Las grandes tiendas del Centro fueron cerrando las puertas al público dejando sin trabajo a miles de empleados para apostar a las modernas "Galerías" que no alcanzaron nunca a colmar las expectativas de los quiméricos empresarios de aquellos días. Cerraban los cines y los grandes bares, y el clásico paseo de los sábados al Centro desapareció.
En esa década, a partir de aquel abril de 1959 cuando las inundaciones causadas por treinta días de lluvia continua, produjeron una catástrofe nacional, dejando al país con carreteras cortadas y prolongados cortes de luz, los empleados del comercio obtuvimos algo favorable: dejamos de viajar cuatro veces por día pues se decretó, para ese ramo, el horario continuo. Los comercios del Centro abrían sus puertas   de diez de la mañana a seis de la tarde, con un descanso, para el personal, de una hora al medio día.
En la calle Río Negro entre 18 de Julio y San José había, en aquel entonces, un bar llamado Támesis. Allí íbamos varias compañeras, en la hora de descanso, a conversar y tomar un cortado largo con una medialuna de jamón y queso.

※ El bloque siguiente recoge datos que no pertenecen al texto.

Definition BLACK : rgb := (0, 0, 0).
Definition WHITE : rgb := (255, 255, 255).
Definition BLUE : rgb := (0, 0, 255).
Definition YELLOW : rgb := (255, 255, 0).
Definition RED : rgb := (255, 0, 0).
Definition LEGO_BLUE : rgb := (0, 50, 150).
Definition LEGO_ORANGE : rgb := (255, 150, 40).
Definition VIOLET : rgb := (181, 126, 220).
Definition ORANGE : rgb := (255, 165, 0).
Definition GREEN : rgb := (0, 128, 0).
Definition GRAY : rgb := (128, 128, 128).
Definition IVORY : rgb := (255, 255, 240).
Definition BEIGE : rgb := (245, 245, 220).
Definition WHEAT : rgb := (245, 222, 179).
Definition TAN : rgb := (210, 180, 140).
Definition KHAKI : rgb := (195, 176, 145).
Definition SILVER : rgb := (192, 192, 192).
Definition CHARCOAL : rgb := (70, 70, 70).
Definition NAVYBLUE : rgb := (0, 0, 128).
Definition ROYALBLUE : rgb := (8, 76, 158).
Definition MEDIUMBLUE : rgb := (0, 0, 205).
Definition AZURE : rgb := (0, 127, 255).
Definition CYAN : rgb := (0, 255, 255).
Definition AQUAMARINE : rgb := (127, 255, 212).
Definition TEAL : rgb := (0, 128, 128).
Definition FORESTGREEN : rgb := (34, 139, 34).
Definition OLIVE : rgb := (128, 128, 0).
Definition LIME : rgb := (191, 255, 0).
Definition GOLD : rgb := (255, 215, 0).
Definition SALMON : rgb := (250, 128, 114).
Definition HOTPINK : rgb := (252, 15, 192).
Definition FUCHSIA : rgb := (255, 119, 255).
Definition PUCE : rgb := (204, 136, 153).
Definition PLUM : rgb := (132, 49, 121).
Definition INDIGO : rgb := (75, 0, 130).
Definition MAROON : rgb := (128, 0, 0).
Definition CRIMSON : rgb := (220, 20, 60).
Definition DEFAULT : rgb := (0, 0, 0).
Definition BACKGROUND : rgb := (0, 0, 0).
Definition MAYBE_BACKGROUND : rgb := (64, 64, 64).
Definition MAYBE_FOREGROUND : rgb := (192, 192, 192).
Definition FOREGROUND : rgb := (255, 255, 255).
Definition WATERSHED_FG : rgb := (255, 255, 255).
Definition WATERSHED_BG : rgb := (128, 128, 128).
Definition WATERSHED_UNSURE : rgb := (0, 0, 0).

Definition colors : list rgb :=
  [ BLACK; WHITE; BLUE; YELLOW; RED; VIOLET; ORANGE; GREEN; GRAY; IVORY;
    BEIGE; WHEAT; TAN; KHAKI; SILVER; CHARCOAL; NAVYBLUE; ROYALBLUE;
    MEDIUMBLUE; AZURE; CYAN; AQUAMARINE; TEAL; FORESTGREEN; OLIVE; LIME;
    GOLD; SALMON; HOTPINK; FUCHSIA; PUCE; PLUM; INDIGO; MAROON; CRIMSON;
    DEFAULT ].

(** [random.randint(a, b)] may return any integer r with a <= r <= b. *)
Definition randint (a b r : Z) : Prop := a <= r <= b.

(** [Color.random()], given the outcome r of the call to [randint]. *)
Definition random_at (r : Z) : res rgb := Py.getitem colors r.

(** c is a possible result of [Color.random()]. *)
Inductive random_returns (c : rgb) : Prop :=
| random_intro (r : Z) :
    randint 1 (Z.of_nat (length colors) - 1) r ->
    random_at r = Ok c ->
    random_returns c.

Definition rgb2hsv (color : rgb) : res (float * float * Z) :=
  let '(r, g, b) := color in
  hsv <- colorsys.rgb_to_hsv r g b ;;
  let '(h, s, v) := hsv in
  Ok ((h * 180)%float, (s * 255)%float, v).

Definition hue (color : rgb) : res float :=
  let '(r, g, b) := color in
  hsv <- colorsys.rgb_to_hsv r g b ;;
  let '(h, _, _) := hsv in
  Ok (h * 180)%float.

Definition hue2rgb (hue : float) : res rgb :=
  let hue := (hue / 180)%float in
  c <- colorsys.hsv_to_rgb hue 1 1 ;;
  let '(r, g, b) := c in
  r' <- Py.round (255 * r)%float ;;
  g' <- Py.round (255 * g)%float ;;
  b' <- Py.round (255 * b)%float ;;
  Ok (r', g', b').

Definition hue2bgr (hue : float) : res rgb :=
  c <- hue2rgb hue ;;
  let '(r, g, b) := c in
  Ok (b, g, r).

Definition average (color : rgb) : res Z :=
  let '(c0, c1, c2) := color in
  x <- Py.int_truediv (c0 + c1 + c2) 3 ;;
  Py.int_of_float x.

Definition lightness (color : rgb) : res Z :=
  let '(c0, c1, c2) := color in
  x <- Py.int_truediv (Z.max (Z.max c0 c1) c2 + Z.min (Z.min c0 c1) c2) 2 ;;
  Py.int_of_float x.

Definition luminosity (color : rgb) : res Z :=
  let '(c0, c1, c2) := color in
  Py.int_of_float
    (0.21 * Py.of_int c0 + 0.71 * Py.of_int c1 + 0.07 * Py.of_int c2)%float.

(** A well-formed colour: three integers, each in [0, 255]. *)
Definition channel (x : Z) : Prop := 0 <= x <= 255.
Definition valid (color : rgb) : Prop :=
  let '(c0, c1, c2) := color in channel c0 /\ channel c1 /\ channel c2.

End Color.

(** ** class ColorCurve *)

Module ColorCurve.

(** [np.minimum(a, b)] and [np.maximum(a, b)] on one element: a NaN in
    the first operand propagates. *)
Definition np_minimum (a b : float) : float :=
  if is_nan a then a else if (a <? b)%float then a else b.

Definition np_maximum (a b : float) : float :=
  if is_nan a then a else if (b <? a)%float then a else b.

(** [np.linspace(0, 255, 256)]: the step is exactly 1.0. *)
Definition interval : list float := map Py.of_int (Py.range 256).

(** The argument of the constructor, told apart as the test
    [type(vals) == UnivariateSpline] and its else branch do:
    - [Spline]: a fitted spline object whose class is exactly
      [UnivariateSpline], a callable evaluated element-wise on an array;
    - [Points]: an array of (x, y) pairs;
    - [SplineSubclass]: a fitted spline object of a subclass of
      [UnivariateSpline].  scipy resets the class of the object that
      [UnivariateSpline(x, y, s=...)] builds to
      [InterpolatedUnivariateSpline] when the fit interpolates the points
      (always so for s = 0) and to [LSQUnivariateSpline] when it is the
      least-squares polynomial, so the test is false for such an object,
      whatever it evaluates to. *)
Inductive vals : Type :=
| Spline (spline : float -> float)
| Points (pts : list (float * float))
| SplineSubclass (spline : float -> float).

Section Init.

(** scipy's [UnivariateSpline(x, y, s=1)]: it is not part of this
    repository, so the fit is a parameter.  It returns the fitted
    spline or raises on input it rejects. *)
Variable UnivariateSpline : list float -> list float -> res (float -> float).

(** [ColorCurve.__init__]; the result is [self.curve]. *)
Definition init (v : vals) : res (list float) :=
  match v with
  | Spline spline => Ok (map spline interval)
  | Points pts =>
      spline <- UnivariateSpline (map fst pts) (map snd pts) ;;
      Ok (map (fun x => np_maximum (np_minimum (spline x) 255) 0) interval)
  | SplineSubclass _ =>
      (* the else branch: [np.array(vals)] of an object that is no sequence
         is a 0-dimensional array, and [vals[:, 0]] has too many indices *)
      Raise IndexError
  end.

End Init.

(** An entry of the curve lies in [0, 255]. *)
Definition in_range (y : float) : bool := (0 <=? y)%float && (y <=? 255)%float.

(** The cubic through the control points (0,0), (85,255), (170,255) and
    (255,0), all inside the 255 x 255 square.  Four points leave a cubic
    spline no interior knot, so this polynomial is what a fit through
    these control points evaluates to; it rises to about 286.87 between
    the two middle points. *)
Definition arch (x : float) : float := (255 * x * (255 - x) / 14450)%float.
(** The metadata pairs the client interceptor adds. *)
Definition outgoing_pairs (ctx : Ctx) : list string :=
  let pairs := [] in
  let pairs := let id := TenantIDFrom ctx in
               if bool_decide (id <> "") then pairs ++ [metadataTenantID; id] else pairs in
  let id := CorrelationIDFrom ctx in
  if bool_decide (id <> "") then pairs ++ [metadataCorrelationID; id] else pairs.

(** [invoker] is the gRPC call itself, given the context and the outgoing
    metadata it carries. *)
Definition UnaryClientInterceptor (logger : option Logger)
    (ctx : Ctx) (outgoing : MD) (method : string) (req : Req)
    (invoker : Ctx -> MD -> Req -> M E (result Resp)) : M E (result Resp) :=
  let pairs := outgoing_pairs ctx in
  let outgoing := if 0 <? Z.of_nat (length pairs) then md_Append outgoing pairs else outgoing in
  start ← get_now;
  r ← invoker ctx outgoing req;
  stop ← get_now;
  let l := logger_With (FromContext ctx logger)
             [("method"%string, AStr method);
              ("duration_ms"%string, AInt (milliseconds (stop - start)))] in
  _ ← match r with
      | Err err => log_Error l "grpc call failed" [("error"%string, AErr err)]
      | Ok _ => log_Info l "grpc call" []
      end;
  mret r.
End Interceptors.

(** ** warmup.go *)
Section WarmUp.
Context {E ConnState : Type} `{EqDecision ConnState}.
(** The operations of [grpc.ClientConn] and the [Ready] state. *)
Variable Ready : ConnState.
Variable Connect : M E unit.
Variable GetState : M E ConnState.
Variable WaitForStateChange : Ctx -> ConnState -> M E bool.
Variable State_String : ConnState -> string.

(** The [for] loop; [None] when the fuel runs out. *)
Fixpoint warm_loop (fuel : nat) (ctx : Ctx) (logger : Logger) (target : string)
    : M E (option unit) :=
  match fuel with
  | O => mret None
  | S fuel' =>
      state ← GetState;
      if bool_decide (state = Ready) then mret (Some tt)
      else
        changed ← WaitForStateChange ctx state;
        if negb changed then
          st ← GetState;
          _ ← log_Warn logger "connection not ready within warm-up timeout"
                [("target"%string, AStr target); ("state"%string, AStr (State_String st))];
          mret (Some tt)
        else warm_loop fuel' ctx logger target
  end.

Definition WarmUp (fuel : nat) (logger : Logger) (target : string) (timeout : Z)
    : M E (option unit) :=
  _ ← Connect;
  t ← get_now;
  warm_loop fuel (WithTimeout t Background timeout) logger target.
End WarmUp.

(** ** Lemmas *)

Lemma TenantIDFrom_WithTenantID ctx id : TenantIDFrom (WithTenantID ctx id) = id.
Proof. unfold TenantIDFrom, WithTenantID, Value, WithValue. simpl. by rewrite lookup_insert_eq. Qed.

Lemma CorrelationIDFrom_WithCorrelationID ctx id :
  CorrelationIDFrom (WithCorrelationID ctx id) = id.
Proof.
  unfold CorrelationIDFrom, WithCorrelationID, Value, WithValue. simpl.
  by rewrite lookup_insert_eq.
Qed.

Lemma TenantIDFrom_WithCorrelationID ctx id :
  TenantIDFrom (WithCorrelationID ctx id) = TenantIDFrom ctx.
Proof. unfold TenantIDFrom, WithCorrelationID, Value, WithValue. simpl. by rewrite lookup_insert_ne. Qed.

Lemma CorrelationIDFrom_WithTenantID ctx id :
  CorrelationIDFrom (WithTenantID ctx id) = CorrelationIDFrom ctx.
Proof. unfold CorrelationIDFrom, WithTenantID, Value, WithValue. simpl. by rewrite lookup_insert_ne. Qed.

(** A timeout changes no value. *)
Lemma TenantIDFrom_WithTimeout t ctx d : TenantIDFrom (WithTimeout t ctx d) = TenantIDFrom ctx.
Proof. done. Qed.
Lemma CorrelationIDFrom_WithTimeout t ctx d :
  CorrelationIDFrom (WithTimeout t ctx d) = CorrelationIDFrom ctx.
Proof. done. Qed.

#[export] Hint Rewrite TenantIDFrom_WithTenantID CorrelationIDFrom_WithCorrelationID
  TenantIDFrom_WithCorrelationID CorrelationIDFrom_WithTenantID
  TenantIDFrom_WithTimeout CorrelationIDFrom_WithTimeout : claims_rw.

Section InterceptorFacts.
Context `{GrpcMetadataLaws} {E Req Resp : Type}.
Implicit Types s : St E.

Lemma server_interceptor_outcome logger ctx md (req : Req) method
    (handler : Ctx -> Req -> M E (result Resp)) s :
  result_of (UnaryServerInterceptor logger ctx md req method handler) s
    = result_of (handler (incoming_ctx ctx md) req) s /\
  final (UnaryServerInterceptor logger ctx md req method handler) s
    = final (handler (incoming_ctx ctx md) req) s.
Proof.
  unfold UnaryServerInterceptor. run.
  by destruct (result_of (handler (incoming_ctx ctx md) req) s).
Qed.

Lemma client_interceptor_outcome logger ctx md method (req : Req)
    (invoker : Ctx -> MD -> Req -> M E (result Resp)) s :
  let out := if 0 <? Z.of_nat (length (outgoing_pairs ctx))
             then md_Append md (outgoing_pairs ctx) else md in
  result_of (UnaryClientInterceptor logger ctx md method req invoker) s
    = result_of (invoker ctx out req) s /\
  final (UnaryClientInterceptor logger ctx md method req invoker) s
    = final (invoker ctx out req) s.
Proof.
  unfold UnaryClientInterceptor. cbv zeta. run.
  by destruct (result_of (invoker ctx _ req) s).
Qed.
End InterceptorFacts.

Section Propagation.
Context `{GrpcMetadataLaws}.

Lemma outgoing_pairs_keys ctx :
  Forall (λ p, p.1 = metadataTenantID \/ p.1 = metadataCorrelationID)
    (pairs_of (outgoing_pairs ctx)).
Proof.
  unfold outgoing_pairs.
  repeat case_bool_decide; simpl; repeat first [apply Forall_nil_2|apply Forall_cons_2]; auto.
Qed.

Lemma outgoing_pairs_tenant ctx :
  values_for metadataTenantID (outgoing_pairs ctx)
    = if bool_decide (TenantIDFrom ctx <> "") then [TenantIDFrom ctx] else [].
Proof. unfold outgoing_pairs. by repeat case_bool_decide. Qed.

Lemma outgoing_pairs_correlation ctx :
  values_for metadataCorrelationID (outgoing_pairs ctx)
    = if bool_decide (CorrelationIDFrom ctx <> "") then [CorrelationIDFrom ctx] else [].
Proof. unfold outgoing_pairs. by repeat case_bool_decide. Qed.

(** What the server reads for a key of the package, given what the client
    added for it. *)
Lemma wire_first ctx key id :
  key = metadataTenantID \/ key = metadataCorrelationID ->
  values_for key (outgoing_pairs ctx) = (if bool_decide (id <> "") then [id] else []) ->
  header_value id ->
  firstValue (md_wire (if 0 <? Z.of_nat (length (outgoing_pairs ctx))
                       then md_Append md_empty (outgoing_pairs ctx) else md_empty)) key = id.
Proof.
  intros Hkey Hvals Hid. unfold firstValue.
  assert (Hget : md_Get (if 0 <? Z.of_nat (length (outgoing_pairs ctx))
                  then md_Append md_empty (outgoing_pairs ctx) else md_empty) key
                = if bool_decide (id <> "") then [id] else []).
  { destruct (0 <? Z.of_nat (length (outgoing_pairs ctx))) eqn:Hlen.
    - rewrite md_Get_Append, md_Get_empty by (auto using outgoing_pairs_keys). done.
    - rewrite md_Get_empty, <- Hvals. by destruct (outgoing_pairs ctx). }
  rewrite md_Get_wire, Hget; [|done|].
  - case_bool_decide as Hne; [done|]. destruct (decide (id = ""%string)); naive_solver.
  - rewrite Hget. case_bool_decide; repeat constructor; done.
Qed.

(** A server context that holds neither identifier yet. *)
Definition fresh_ctx (ctx : Ctx) : Prop := TenantIDFrom ctx = "" /\ CorrelationIDFrom ctx = "".

Lemma incoming_ids ctx sctx :
  fresh_ctx sctx ->
  header_value (TenantIDFrom ctx) -> header_value (CorrelationIDFrom ctx) ->
  let out := if 0 <? Z.of_nat (length (outgoing_pairs ctx))
             then md_Append md_empty (outgoing_pairs ctx) else md_empty in
  TenantIDFrom (incoming_ctx sctx (Some (md_wire out))) = TenantIDFrom ctx /\
  CorrelationIDFrom (incoming_ctx sctx (Some (md_wire out))) = CorrelationIDFrom ctx.
Proof.
  intros [Ht Hc] Hvt Hvc out.
  assert (Hft : firstValue (md_wire out) metadataTenantID = TenantIDFrom ctx)
    by (apply wire_first; [auto|apply outgoing_pairs_tenant|done]).
  assert (Hfc : firstValue (md_wire out) metadataCorrelationID = CorrelationIDFrom ctx)
    by (apply wire_first; [auto|apply outgoing_pairs_correlation|done]).
  unfold incoming_ctx. rewrite Hft, Hfc.
  repeat case_bool_decide; autorewrite with claims_rw; rewrite ?Ht, ?Hc; dec_eq; auto.
Qed.

(** The context of the handler of a call sent from [ctx] to a server whose
    own context for the call is [sctx]. *)
Definition delivered_ctx (ctx sctx : Ctx) : Ctx :=
  incoming_ctx sctx
    (Some (md_wire (if 0 <? Z.of_nat (length (outgoing_pairs ctx))
                    then md_Append md_empty (outgoing_pairs ctx) else md_empty))).

Lemma delivered_done ctx sctx : ctx_done (delivered_ctx ctx sctx) = ctx_done sctx.
Proof. unfold delivered_ctx, incoming_ctx. by repeat case_bool_decide. Qed.

(** A call through both interceptors runs the handler there. *)
Lemma rpc_runs_handler {E Req Resp : Type} (clog slog : option Logger)
    (ctx sctx : Ctx) (method : string) (req : Req)
    (handler : Ctx -> Req -> M E (result Resp)) (s : St E) :
  let rpc := UnaryClientInterceptor clog ctx md_empty method req
               (λ _ out req, UnaryServerInterceptor slog sctx (Some (md_wire out)) req method handler) in
  result_of rpc s = result_of (handler (delivered_ctx ctx sctx) req) s /\
  final rpc s = final (handler (delivered_ctx ctx sctx) req) s /\
  calls_of (trace rpc s) = calls_of (trace (handler (delivered_ctx ctx sctx) req) s).
Proof.
  cbv zeta. unfold UnaryClientInterceptor, UnaryServerInterceptor. cbv zeta. run.
  fold (delivered_ctx ctx sctx).
  by destruct (result_of (handler (delivered_ctx ctx sctx) req) s); run; run_calls.
Qed.

(** C33: [tenant_id] and [correlation_id] set once on a context reach the
    handler of the called service: a call that goes through the client
    interceptor, the wire and the server interceptor runs the handler, with
    its result and effects unchanged, on a context carrying the caller's two
    identifiers (absent ones stay absent). *)
Theorem interceptors_propagate_ids {E Req Resp : Type} (clog slog : option Logger)
    (ctx sctx : Ctx) (method : string) (req : Req)
    (handler : Ctx -> Req -> M E (result Resp)) (s : St E) :
  fresh_ctx sctx ->
  header_value (TenantIDFrom ctx) -> header_value (CorrelationIDFrom ctx) ->
  exists hctx,
    TenantIDFrom hctx = TenantIDFrom ctx /\
    CorrelationIDFrom hctx = CorrelationIDFrom ctx /\
    ctx_done hctx = ctx_done sctx /\
    let rpc := UnaryClientInterceptor clog ctx md_empty method req
                 (λ _ out req, UnaryServerInterceptor slog sctx (Some (md_wire out)) req method handler) in
    result_of rpc s = result_of (handler hctx req) s /\
    final rpc s = final (handler hctx req) s.
Proof.
  intros Hfresh Hvt Hvc.
  destruct (incoming_ids ctx sctx Hfresh Hvt Hvc) as [Ht Hc].
  exists (delivered_ctx ctx sctx).
  destruct (rpc_runs_handler clog slog ctx sctx method req handler s) as (? & ? & _).
  by split_and!; [exact Ht|exact Hc|apply delivered_done|..].
Qed.
End Propagation.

En ese bar muchas de nosotras aprendimos a fumar con los Marlboro y los L & M americanos, extralargos con filtro, que comenzaban a aparecer en todos los quioscos del Centro. En esos días también íbamos a comer la famosa pizza con mozzarella que ofrecía, como una novedad, El Subte, la pizzería de Ejido frente a la Intendencia, que era un local chiquito, sin mesas ni sillas, donde había que comer de pie y de apuro, para dar lugar a otras personas que esperaban afuera.
El Támesis tenía un mostrador largo en el medio del local, desde la puerta de entrada hacia el fondo. La caja estaba adelante y a ambos lados y también hacia el fondo, se alineaban las mesas. Entrando, a la derecha, las mesas estaban separadas del mostrador por un tabique que les daba cierta privacidad. Nosotras íbamos ahí y en esa hora ocupábamos todas las mesas.
Un medio día una compañera llamada Abril, encontró debajo de una mesa un monedero rojo. Era un monedero grande con boquilla dorada. Mi compañera lo puso sobre la mesa y lo abrió. Adentro tenía unas monedas sueltas y un pañuelo rojo de mano, envolviendo una foto. Era una foto vieja en sepia, cinco por ocho, sacada en un estudio. Es Gardel, dijo extrañada al mostrarla. Atrás tenía una dedicatoria: “Para mi amiga Juanita con mucho cariño, Carlos Gardel. Montevideo junio de 1933”.
Yo miré la foto con la cara sonriente de Carlos Gardel en aquella muy famosa foto de perfil y gacho gris que le sacara, entre muchas otras, el fotógrafo Silva en su estudio de la calle Rondeau y no le di importancia pues para mí Gardel —en aquel entonces—, era un cantor argentino, uruguayo, francés, de tangos que había muerto en un accidente antes de que yo naciera. Y que la gente, no entendía por qué, lo seguía escuchando por la radio como si no estuviese muerto y enterrado. En esa época yo estaba entusiasmada con las canciones de Sandro y Leonardo Fabio y, a pesar de que siempre me gustó el tango, Gardel no estaba entre mis ídolos del momento. Después los años me enseñaron muchas cosas, entre ellas: que Carlos Gardel es inmortal y que es cierto que cada día canta mejor. Pero eso lo aprendí a medida que fueron pasando los años.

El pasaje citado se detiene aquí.